• _About this exercise_: Reproduce the entries below exactly, but only from the line containing "- apply sublist_cons, IH." to the line containing "- Python exceptions", inclusive.

[Opening Task inputs section]

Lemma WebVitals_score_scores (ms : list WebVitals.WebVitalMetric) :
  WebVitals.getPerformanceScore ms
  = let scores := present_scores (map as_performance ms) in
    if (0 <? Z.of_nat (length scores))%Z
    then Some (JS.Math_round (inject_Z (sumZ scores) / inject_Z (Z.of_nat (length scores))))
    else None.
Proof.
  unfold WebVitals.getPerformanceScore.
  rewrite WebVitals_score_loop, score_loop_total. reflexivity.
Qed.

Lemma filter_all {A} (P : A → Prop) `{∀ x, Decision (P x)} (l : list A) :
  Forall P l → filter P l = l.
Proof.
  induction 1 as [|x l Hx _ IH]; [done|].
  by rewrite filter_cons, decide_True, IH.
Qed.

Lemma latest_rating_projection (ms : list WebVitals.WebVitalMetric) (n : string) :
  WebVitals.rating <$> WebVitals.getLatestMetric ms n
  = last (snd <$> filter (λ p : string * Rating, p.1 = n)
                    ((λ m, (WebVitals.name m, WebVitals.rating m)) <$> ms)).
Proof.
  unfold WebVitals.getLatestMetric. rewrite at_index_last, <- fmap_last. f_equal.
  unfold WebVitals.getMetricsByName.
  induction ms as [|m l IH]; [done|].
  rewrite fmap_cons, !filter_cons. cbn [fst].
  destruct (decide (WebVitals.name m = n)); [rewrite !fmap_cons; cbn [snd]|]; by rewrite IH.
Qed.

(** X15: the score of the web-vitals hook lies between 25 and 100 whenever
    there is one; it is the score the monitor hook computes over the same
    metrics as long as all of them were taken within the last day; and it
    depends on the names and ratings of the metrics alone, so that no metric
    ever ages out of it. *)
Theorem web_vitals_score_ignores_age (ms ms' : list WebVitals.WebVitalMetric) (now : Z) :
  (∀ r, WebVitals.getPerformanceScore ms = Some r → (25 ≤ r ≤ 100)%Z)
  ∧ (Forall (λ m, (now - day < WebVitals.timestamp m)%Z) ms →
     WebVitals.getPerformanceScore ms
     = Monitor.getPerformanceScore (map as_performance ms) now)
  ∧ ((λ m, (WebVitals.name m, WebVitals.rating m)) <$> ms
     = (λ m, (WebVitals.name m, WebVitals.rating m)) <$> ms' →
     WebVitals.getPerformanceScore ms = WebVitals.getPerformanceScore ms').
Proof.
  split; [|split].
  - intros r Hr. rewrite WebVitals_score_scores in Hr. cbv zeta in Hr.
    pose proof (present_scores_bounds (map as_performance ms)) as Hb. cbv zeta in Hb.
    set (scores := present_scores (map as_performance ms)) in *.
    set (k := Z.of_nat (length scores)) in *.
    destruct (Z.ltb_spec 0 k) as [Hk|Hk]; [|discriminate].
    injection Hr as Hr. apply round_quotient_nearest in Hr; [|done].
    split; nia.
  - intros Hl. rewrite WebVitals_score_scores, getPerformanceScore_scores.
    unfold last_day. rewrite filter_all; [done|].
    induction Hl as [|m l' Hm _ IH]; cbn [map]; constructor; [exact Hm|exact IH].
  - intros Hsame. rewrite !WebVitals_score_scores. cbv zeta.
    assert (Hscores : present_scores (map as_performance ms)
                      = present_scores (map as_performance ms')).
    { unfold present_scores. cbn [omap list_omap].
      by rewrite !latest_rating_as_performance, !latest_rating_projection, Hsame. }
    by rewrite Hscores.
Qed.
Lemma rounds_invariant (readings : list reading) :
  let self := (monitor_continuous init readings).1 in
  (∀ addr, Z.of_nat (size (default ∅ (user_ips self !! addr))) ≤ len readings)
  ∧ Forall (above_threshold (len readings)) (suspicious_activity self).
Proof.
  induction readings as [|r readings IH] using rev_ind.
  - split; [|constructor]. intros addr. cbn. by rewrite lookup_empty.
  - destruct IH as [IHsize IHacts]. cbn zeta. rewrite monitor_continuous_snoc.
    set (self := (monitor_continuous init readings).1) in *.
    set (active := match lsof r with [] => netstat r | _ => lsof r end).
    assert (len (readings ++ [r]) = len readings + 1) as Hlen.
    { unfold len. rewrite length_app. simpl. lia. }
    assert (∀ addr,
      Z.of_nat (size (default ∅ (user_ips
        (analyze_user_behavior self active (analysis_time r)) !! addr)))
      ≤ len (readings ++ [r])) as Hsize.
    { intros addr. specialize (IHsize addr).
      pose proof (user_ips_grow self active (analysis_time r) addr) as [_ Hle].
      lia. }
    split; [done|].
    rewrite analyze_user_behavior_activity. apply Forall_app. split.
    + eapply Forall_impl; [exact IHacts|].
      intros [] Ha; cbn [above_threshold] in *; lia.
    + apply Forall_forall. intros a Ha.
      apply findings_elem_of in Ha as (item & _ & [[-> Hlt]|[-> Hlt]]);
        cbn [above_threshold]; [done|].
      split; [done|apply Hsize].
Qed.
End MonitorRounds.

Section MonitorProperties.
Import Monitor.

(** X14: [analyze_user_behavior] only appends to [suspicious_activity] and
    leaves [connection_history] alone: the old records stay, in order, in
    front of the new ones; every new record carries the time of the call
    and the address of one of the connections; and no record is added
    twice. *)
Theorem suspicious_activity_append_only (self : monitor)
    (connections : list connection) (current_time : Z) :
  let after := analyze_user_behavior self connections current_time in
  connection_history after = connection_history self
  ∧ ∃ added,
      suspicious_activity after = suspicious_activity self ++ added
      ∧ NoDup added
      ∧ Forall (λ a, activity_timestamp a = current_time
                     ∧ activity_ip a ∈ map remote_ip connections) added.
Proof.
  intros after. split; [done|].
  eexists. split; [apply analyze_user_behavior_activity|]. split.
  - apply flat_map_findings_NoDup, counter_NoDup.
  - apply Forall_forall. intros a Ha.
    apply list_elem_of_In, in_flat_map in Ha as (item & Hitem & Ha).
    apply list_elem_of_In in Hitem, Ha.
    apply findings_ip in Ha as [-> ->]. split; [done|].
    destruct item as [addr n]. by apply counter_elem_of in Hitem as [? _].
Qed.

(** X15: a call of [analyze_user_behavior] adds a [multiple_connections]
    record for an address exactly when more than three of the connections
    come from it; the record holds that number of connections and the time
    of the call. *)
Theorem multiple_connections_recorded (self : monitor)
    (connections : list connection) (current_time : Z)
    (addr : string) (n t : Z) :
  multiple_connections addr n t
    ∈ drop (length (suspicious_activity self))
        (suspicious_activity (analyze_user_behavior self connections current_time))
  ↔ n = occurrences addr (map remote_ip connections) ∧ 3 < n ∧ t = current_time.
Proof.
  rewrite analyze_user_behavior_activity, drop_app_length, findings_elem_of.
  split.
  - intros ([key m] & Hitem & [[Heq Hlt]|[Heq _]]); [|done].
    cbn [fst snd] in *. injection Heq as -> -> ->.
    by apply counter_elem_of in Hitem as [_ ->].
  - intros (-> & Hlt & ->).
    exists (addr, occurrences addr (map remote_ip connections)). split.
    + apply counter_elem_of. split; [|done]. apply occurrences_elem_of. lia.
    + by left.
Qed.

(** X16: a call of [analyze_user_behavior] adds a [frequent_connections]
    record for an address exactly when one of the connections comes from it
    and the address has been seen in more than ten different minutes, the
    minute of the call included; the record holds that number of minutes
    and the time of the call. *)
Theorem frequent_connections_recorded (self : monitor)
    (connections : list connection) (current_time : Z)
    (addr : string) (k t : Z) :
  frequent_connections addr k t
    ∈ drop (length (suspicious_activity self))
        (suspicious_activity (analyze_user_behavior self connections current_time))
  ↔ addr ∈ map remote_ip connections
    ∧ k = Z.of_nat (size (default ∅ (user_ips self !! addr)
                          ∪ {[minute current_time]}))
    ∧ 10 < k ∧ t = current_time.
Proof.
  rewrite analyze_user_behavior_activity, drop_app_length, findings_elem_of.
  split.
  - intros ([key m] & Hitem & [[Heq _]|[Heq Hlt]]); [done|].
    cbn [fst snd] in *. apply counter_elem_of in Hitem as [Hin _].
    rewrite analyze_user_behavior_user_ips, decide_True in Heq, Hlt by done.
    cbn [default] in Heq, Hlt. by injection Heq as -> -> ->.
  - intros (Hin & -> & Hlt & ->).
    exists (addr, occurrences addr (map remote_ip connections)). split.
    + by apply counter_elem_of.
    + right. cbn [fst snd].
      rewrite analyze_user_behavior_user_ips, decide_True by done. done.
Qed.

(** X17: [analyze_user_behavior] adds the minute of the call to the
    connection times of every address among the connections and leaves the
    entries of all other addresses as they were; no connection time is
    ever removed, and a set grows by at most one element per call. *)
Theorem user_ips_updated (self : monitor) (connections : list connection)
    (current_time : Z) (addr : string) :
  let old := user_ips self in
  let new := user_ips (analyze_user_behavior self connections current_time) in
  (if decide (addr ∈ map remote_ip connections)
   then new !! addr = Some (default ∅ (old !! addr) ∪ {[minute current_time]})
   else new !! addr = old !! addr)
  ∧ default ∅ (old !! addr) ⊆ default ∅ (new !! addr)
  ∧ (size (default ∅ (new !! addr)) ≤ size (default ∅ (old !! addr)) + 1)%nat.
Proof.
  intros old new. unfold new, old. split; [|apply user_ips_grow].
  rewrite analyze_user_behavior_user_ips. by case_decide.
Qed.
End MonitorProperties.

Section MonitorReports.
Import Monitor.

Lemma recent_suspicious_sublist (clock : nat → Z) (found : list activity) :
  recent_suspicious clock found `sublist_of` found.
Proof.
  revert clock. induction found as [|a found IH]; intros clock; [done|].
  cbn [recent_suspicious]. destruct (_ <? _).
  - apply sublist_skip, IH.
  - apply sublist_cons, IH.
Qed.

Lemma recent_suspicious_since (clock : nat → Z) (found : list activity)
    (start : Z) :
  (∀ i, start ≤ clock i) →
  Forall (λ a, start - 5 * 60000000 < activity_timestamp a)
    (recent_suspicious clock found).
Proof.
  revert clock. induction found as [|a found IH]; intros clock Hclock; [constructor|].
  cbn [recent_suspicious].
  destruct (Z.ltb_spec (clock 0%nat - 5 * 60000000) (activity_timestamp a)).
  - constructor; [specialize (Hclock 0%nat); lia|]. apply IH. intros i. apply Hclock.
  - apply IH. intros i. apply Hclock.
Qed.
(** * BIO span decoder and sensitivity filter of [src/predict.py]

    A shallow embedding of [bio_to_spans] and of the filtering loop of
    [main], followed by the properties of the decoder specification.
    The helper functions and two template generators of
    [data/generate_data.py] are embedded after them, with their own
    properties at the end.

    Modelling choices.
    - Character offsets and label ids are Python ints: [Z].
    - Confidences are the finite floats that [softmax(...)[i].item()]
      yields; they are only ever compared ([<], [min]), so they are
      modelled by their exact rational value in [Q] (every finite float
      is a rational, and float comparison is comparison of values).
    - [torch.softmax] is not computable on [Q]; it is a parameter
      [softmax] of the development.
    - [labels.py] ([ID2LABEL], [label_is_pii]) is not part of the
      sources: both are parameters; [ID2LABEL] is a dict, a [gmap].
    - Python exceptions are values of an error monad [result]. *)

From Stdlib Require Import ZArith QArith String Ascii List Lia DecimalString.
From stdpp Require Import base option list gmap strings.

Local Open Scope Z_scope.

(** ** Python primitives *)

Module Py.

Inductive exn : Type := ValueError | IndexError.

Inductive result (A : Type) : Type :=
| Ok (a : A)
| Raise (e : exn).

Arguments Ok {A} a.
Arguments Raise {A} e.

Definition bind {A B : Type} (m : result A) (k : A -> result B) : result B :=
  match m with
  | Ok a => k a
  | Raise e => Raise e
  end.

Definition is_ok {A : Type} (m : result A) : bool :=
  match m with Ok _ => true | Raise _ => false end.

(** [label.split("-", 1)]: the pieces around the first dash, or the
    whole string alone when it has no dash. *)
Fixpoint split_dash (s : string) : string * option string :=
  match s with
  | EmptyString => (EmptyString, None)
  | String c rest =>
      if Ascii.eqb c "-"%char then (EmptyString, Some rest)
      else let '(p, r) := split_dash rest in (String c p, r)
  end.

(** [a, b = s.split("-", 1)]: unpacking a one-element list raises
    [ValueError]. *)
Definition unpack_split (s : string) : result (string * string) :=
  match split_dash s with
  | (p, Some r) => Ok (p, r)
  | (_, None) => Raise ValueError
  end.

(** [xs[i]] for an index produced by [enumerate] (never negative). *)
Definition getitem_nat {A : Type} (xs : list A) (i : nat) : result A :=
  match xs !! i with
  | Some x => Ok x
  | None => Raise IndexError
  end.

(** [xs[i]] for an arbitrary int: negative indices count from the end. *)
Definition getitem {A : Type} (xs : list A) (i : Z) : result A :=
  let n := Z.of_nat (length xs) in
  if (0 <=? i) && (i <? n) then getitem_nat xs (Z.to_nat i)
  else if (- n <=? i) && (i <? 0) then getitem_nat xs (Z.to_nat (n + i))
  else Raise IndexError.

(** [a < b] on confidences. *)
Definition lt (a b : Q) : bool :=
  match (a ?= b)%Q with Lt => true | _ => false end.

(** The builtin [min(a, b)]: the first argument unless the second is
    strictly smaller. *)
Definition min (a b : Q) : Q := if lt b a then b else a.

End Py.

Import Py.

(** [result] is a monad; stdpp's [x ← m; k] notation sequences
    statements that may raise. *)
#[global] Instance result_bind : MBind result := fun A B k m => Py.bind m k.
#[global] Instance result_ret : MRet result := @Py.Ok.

[Closing Task inputs section]

• _Your response_:
  - apply sublist_cons, IH.
Qed.

Lemma recent_suspicious_since (clock : nat → Z) (found : list activity)
    (start : Z) :
  (∀ i, start ≤ clock i) →
  Forall (λ a, start - 5 * 60000000 < activity_timestamp a)
    (recent_suspicious clock found).
Proof.
  revert clock. induction found as [|a found IH]; intros clock Hclock; [constructor|].
  cbn [recent_suspicious].
  destruct (Z.ltb_spec (clock 0%nat - 5 * 60000000) (activity_timestamp a)).
  - constructor; [specialize (Hclock 0%nat); lia|]. apply IH. intros i. apply Hclock.
  - apply IH. intros i. apply Hclock.
Qed.
(** * BIO span decoder and sensitivity filter of [src/predict.py]

    A shallow embedding of [bio_to_spans] and of the filtering loop of
    [main], followed by the properties of the decoder specification.
    The helper functions and two template generators of
    [data/generate_data.py] are embedded after them, with their own
    properties at the end.

    Modelling choices.
    - Character offsets and label ids are Python ints: [Z].
    - Confidences are the finite floats that [softmax(...)[i].item()]
      yields; they are only ever compared ([<], [min]), so they are
      modelled by their exact rational value in [Q] (every finite float
      is a rational, and float comparison is comparison of values).
    - [torch.softmax] is not computable on [Q]; it is a parameter
      [softmax] of the development.
    - [labels.py] ([ID2LABEL], [label_is_pii]) is not part of the
      sources: both are parameters; [ID2LABEL] is a dict, a [gmap].
    - Python exceptions are values of an error monad [result]. *)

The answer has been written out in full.